Making lifestyle changes to achieve the radiance and confidence you wish for requires some steps on harnessing the power of our minds.  Before we create any action in our lives, we first need to create a thought or vision in our minds.  We can't count on willpower alone to make changes because it's our rarest form of energy.  It runs out.

The rarest form of action for is intentional repetition because nearly 50% of what we do, think, or say every day is a habit.  The brain, like the body, is designed to adjust itself based on use (muscle memory). Brain neurons that fire together wire together; which means our brains become hardwired into certain patterns. 

We all know the basic healthy habits (which all impact how we look); which are maintaining a healthy body weight, getting daily exercise, not smoking or drinking, getting sleep, and eating a healthy diet.  But why is it so hard to follow through?

 There’s three things that keep us in a rut:

  • Many things we do each day are due to a hardwired habit loop cycling in our brain.
  • We don’t have the support we need.
  • Our environment is not conducive to our goals.

 Let’s chat about habits -

Habits are way to increase the brains efficiency.  Brain power is the most expensive resource in the body.  Our brain uses it’s power to make daily activities into a repetitive loop so it doesn’t have to continually expend energy each day on that specific thought pattern or action.  Think of learning to drive a car, for example.  When you first started driving it took a lot of concentration but over time it became easier and now you probably listen to podcasts, or have conversations while driving which tells you that your brain has made the actions of driving automatic. 
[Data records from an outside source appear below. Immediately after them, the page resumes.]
(** C20 (type).  Every task is well formed in every state: its row has an id of each
    kind, each an index of that kind's table, so that storing them in 16 bits loses
    nothing; a row with namespaces prepared for the next child is in use, and these
    ids are indices too; a row that is not in use names the initial namespaces only;
    the user namespace of its credential is an index. *)
Theorem task_rows_typed n s i t : rtc step (boot n) s -> tasks s !! i = Some t ->
  let r := t_row t in
  length (r_id r) = 8%nat /\ length (r_child r) = 8%nat /\
  (forall k, 0 <= rid r k < ns_max k /\ u16 (rid r k) = rid r k) /\
  0 <= pid_children r < ns_max NS_PID /\ 0 <= time_children r < ns_max NS_TIME /\
  (child_valid r = true -> r_used r = true /\ forall k, 0 <= rchild r k < ns_max k) /\
  (r_used r = false -> forall k, rid r k = 0) /\
  match t_cred t with Some c => 0 <= user_ns c < ns_max NS_USER | None => True end.
Proof.
  intros R H r. pose proof (reach_inv n s R) as V. pose proof (v_cinv _ V) as I. pose proof (proj1 (proj1 (Forall_lookup _ _) (v_tasks _ V) i t H)) as W.
  assert (S : forall x, x ∈ task_refs t -> x ∈ sys_refs s).
  { intros x Hx. apply elem_of_app. left. apply list_elem_of_In, in_concat. exists (task_refs t). split; [|by apply list_elem_of_In].
    apply list_elem_of_In, list_elem_of_fmap. exists t. split; [done|]. by eapply list_elem_of_lookup_2. }
  destruct (row_typed r _ _ _ I W) as (T1 & T2 & T3 & T4); [intros x Hx; apply S, elem_of_app; by left|].
  split; [apply (w_id _ W)|]. split; [apply (w_child _ W)|]. split; [|split; [done|split; [done|split; [done|split]]]].
  - intros k. specialize (T1 k). split; [done|]. apply u16_small. change U16_MOD with 65536. destruct k; cbn [ns_max] in T1; lia.
  - intros U k. pose proof (w_free _ W U) as T. unfold ns_row_trivial in T. cbn [forallb kinds] in T. subst r. destruct k; lia.
  - destruct (t_cred t) as [c|] eqn:C; [|done]. apply (c_range _ _ _ I NS_USER), S. unfold task_refs. rewrite C. apply elem_of_app. right. apply elem_of_app. left. cbn. by left.
Qed.
Lemma task_rows_typed_witness : tasks (boot 0) !! 0%nat = Some (mkTask row_zero (UidGid.cred_create_default true) Idle) /\ length (r_id row_zero) = 8%nat.
Proof.
  assert (H : tasks (boot 0) !! 0%nat = Some (mkTask row_zero (UidGid.cred_create_default true) Idle)) by reflexivity.
  exact (conj H (proj1 (task_rows_typed 0 (boot 0) 0 _ (rtc_refl _ _) H))).
Defined.
(** ** Theorems *)

(** A delivery to the initial namespace by a task of another one is recorded
    nowhere, so it resolves in the namespace of the task. *)
Lemma initial_not_pushed own id : task_id id -> own <> 0 ->
  let '(_, st) := namespace_net_push_context id 0 rx_boot in namespace_net_context own id st = own.
Proof.
  intros Ht N. unfold namespace_net_push_context. destruct (ns_rx_find _ rx_boot) as [i|] eqn:F; [|done]. exfalso. destruct (rx_find_Some _ _ _ F) as (n & H & _). cbn in H.
  apply lookup_replicate_1 in H as [[= E _] _]. destruct (key_of id Ht) as [E' N']. lia.
Qed.
(** In a delivery to namespace 5 one to the initial namespace, and in it one to 7:
    when these two are left the first has lost its context. *)
Lemma nested_initial_loses_context :
  namespace_net_context 0 1 (rx (run (Leave 1) (run (Leave 1) (run (Enter 1 7) (run (Enter 1 0) (run (Enter 1 5) nest_boot)))))) = 0.
Proof. vm_compute. reflexivity. Qed.
(** (Refinement.)  With tasks entering and leaving deliveries in any order and being
    reaped in between, all to namespaces other than the initial one, the table answers
    like a stack per task: inside deliveries the context is the namespace of the innermost
    one, or the task's own when all its deliveries found the table full; outside it is the
    task's own; a delivery entered while a slot is free gets its context; the fast-path
    counter is the number of slots in use. *)
Theorem net_contexts_nest s t own : rtc nest_step nest_boot s -> task_id t ->
  ns_rx_live (rx s) = Z.of_nat (count_if (fun x => key x <>? 0) (ns_rx (rx s))) /\
  (forall ns, ns <> 0 -> is_Some (ns_rx_find 0 (rx s)) -> namespace_net_context own t (rx (run (Enter t ns) s)) = ns) /\
  match inside s t with
  | [] => namespace_net_context own t (rx s) = own
  | (ns, saved) :: l => namespace_net_context own t (rx s) = ns \/ namespace_net_context own t (rx s) = own /\ ns_rx_find (t + 1) (rx s) = None
  end.
Proof.
  intros R Ht. pose proof (reach_nest s R) as V. split; [apply (t_live _ (n_table _ V))|]. split.
  { intros ns N Fr. cbn [run]. destruct (rx_push_ok (rx s) t ns (n_table _ V) Ht) as (st & E & T' & _ & C). rewrite E. cbn [rx]. destruct (key_of t Ht) as [_ Nt].
    specialize (C (or_intror (conj N Fr)) (t + 1) Nt). rewrite Z.eqb_refl in C. rewrite context_ctx; [by rewrite C|done..|]. intros n. rewrite C. by intros [= <-]. }
  pose proof (n_tasks _ V t Ht) as H.
  rewrite context_ctx by (apply (n_table _ V) || done || (intros n E; rewrite E in H; by eapply nested_nonzero)).
  destruct (inside s t) as [|[ns saved] l]; destruct (ctx (rx s) (t + 1)) as [n|] eqn:C; cbn [nests nested default] in *; [done|done|left; by destruct H|right].
  split; [done|]. unfold ctx in C. by destruct (ns_rx_find (t + 1) (rx s)).
Qed.
Lemma net_contexts_nest_witness : namespace_net_context 9 3 (rx (run (Enter 3 5) nest_boot)) = 5.
Proof.
  assert (R : rtc nest_step nest_boot (run (Enter 3 5) nest_boot)) by (apply rtc_once; exists (Enter 3 5); split; [split; [split; [lia|reflexivity]|lia]|reflexivity]).
  assert (Ht : task_id 3) by (split; [lia|reflexivity]).
  destruct (proj2 (proj2 (net_contexts_nest _ 3 9 R Ht))) as [H|[_ H]]; [exact H|vm_compute in H; discriminate H].
Defined.
End NetContext.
Doing something repeatedly makes it become easier and easier.  This is called “chunking” in neuroscience and is the root of how habits are formed.  We rely on dozens, if not hundreds, of behavioral chunks every day. Some of them are pretty simple (tooth brushing) and others slightly more complex (driving kids to school).

All these chunks follow a three-step loop and understanding this loop is the foundation for knowing how to make behavioral change: Cue, routine, and reward.

  • Cue tells your brain to go into autopilot - no conscious thought required
  • Routine: This may be physical, mental (thoughts) or emotional (feelings)
  • Reward: Dopamine hit which makes your brain remember if it’s worthwhile to remember this loop

The more we engage an action, thought, or feeling, the more automatic it becomes.  We begin to crave the reward which perpetuates the habit loop.  Once a habit emerges, our brain stops participating consciously.  We get stuck in the cues and reward pattern and become unaware of what we’re doing. 

 The anticipation of the reward begins driving what you do and if you don’t get the reward, the craving grows until you finally give in.  Simply the sense of anticipation increases dopamine.  You’re likely not even consciously aware of this happening.

This is what’s happening with smoking and same with app notifications on our phone.  App companies know about this habit loop in our brains and they employ brain scientists to who maximize the addictive qualities of phone notifications.  When you hear the chime, your brain starts anticipating the reward you’ll get when you check it.  That anticipation builds up dopamine until you finally reach for your phone to check the message.  Did you know that those chimes have been designed by brain hackers?

 The good news is that our brain can change itself if we consciously put new habits into motion.  In order to change an old/bad habit or create a brand-new habit you need to start with your mind.  Starting a new habit with visualization will make it more likely that you’ll actualize it.  Imagine the cue, routine, and reward of the habit you’d like to set in motion. Thoughts are electrical impulses in your brain.  We only do things that we first see ourselves doing.   

In order to create new habits you need to follow a four step process:

  • Identify your routine
  • Identify reward
  • Isolate cue
  • Make a plan

For smoking, your cue might be seeing someone smoking or a pack of cigarettes on the counter, your habit change could be eating nicotine gum which will give you’re the nicotine fix reward.  Eventually you can start backing down on the gum and replacing it with a habit you’d rather have in your life.

Set yourself up for success by giving yourself mini-celebrations continually. It may seem odd to shout out a woohoo or pump your fist in the air but our actions affects our feelings (there’s tons of studies on this) plus it releases endorphins (feel good hormones). Say you avoided the junk food and ate a healthy snack, give yourself a literal pat-on-the-back or do a little celebratory dance! It's a simple but powerful brain hack, girl!

Remember that our old habits are going to keep trying to pull us back into our comfort zone – the zone we know.  It’s easier for our brain.  So we have to break through that to create a new pattern of thinking.  It usually takes 3-4 weeks to set a new habit in place.

Start now and don’t deviate!


December 16, 2020 — Hanna Hendrickson



NK said:

Love reading your blog keep it up! This is so interesting, like which bad habit should I try kick first? 🤔


Shanon said:

Super interesting! I love this! Another very informative article🙂 and with good timing- the year almost to a close and lots (including myself) wanting to start 2021 anew with better habits. This article explains so well how the brain accepts change.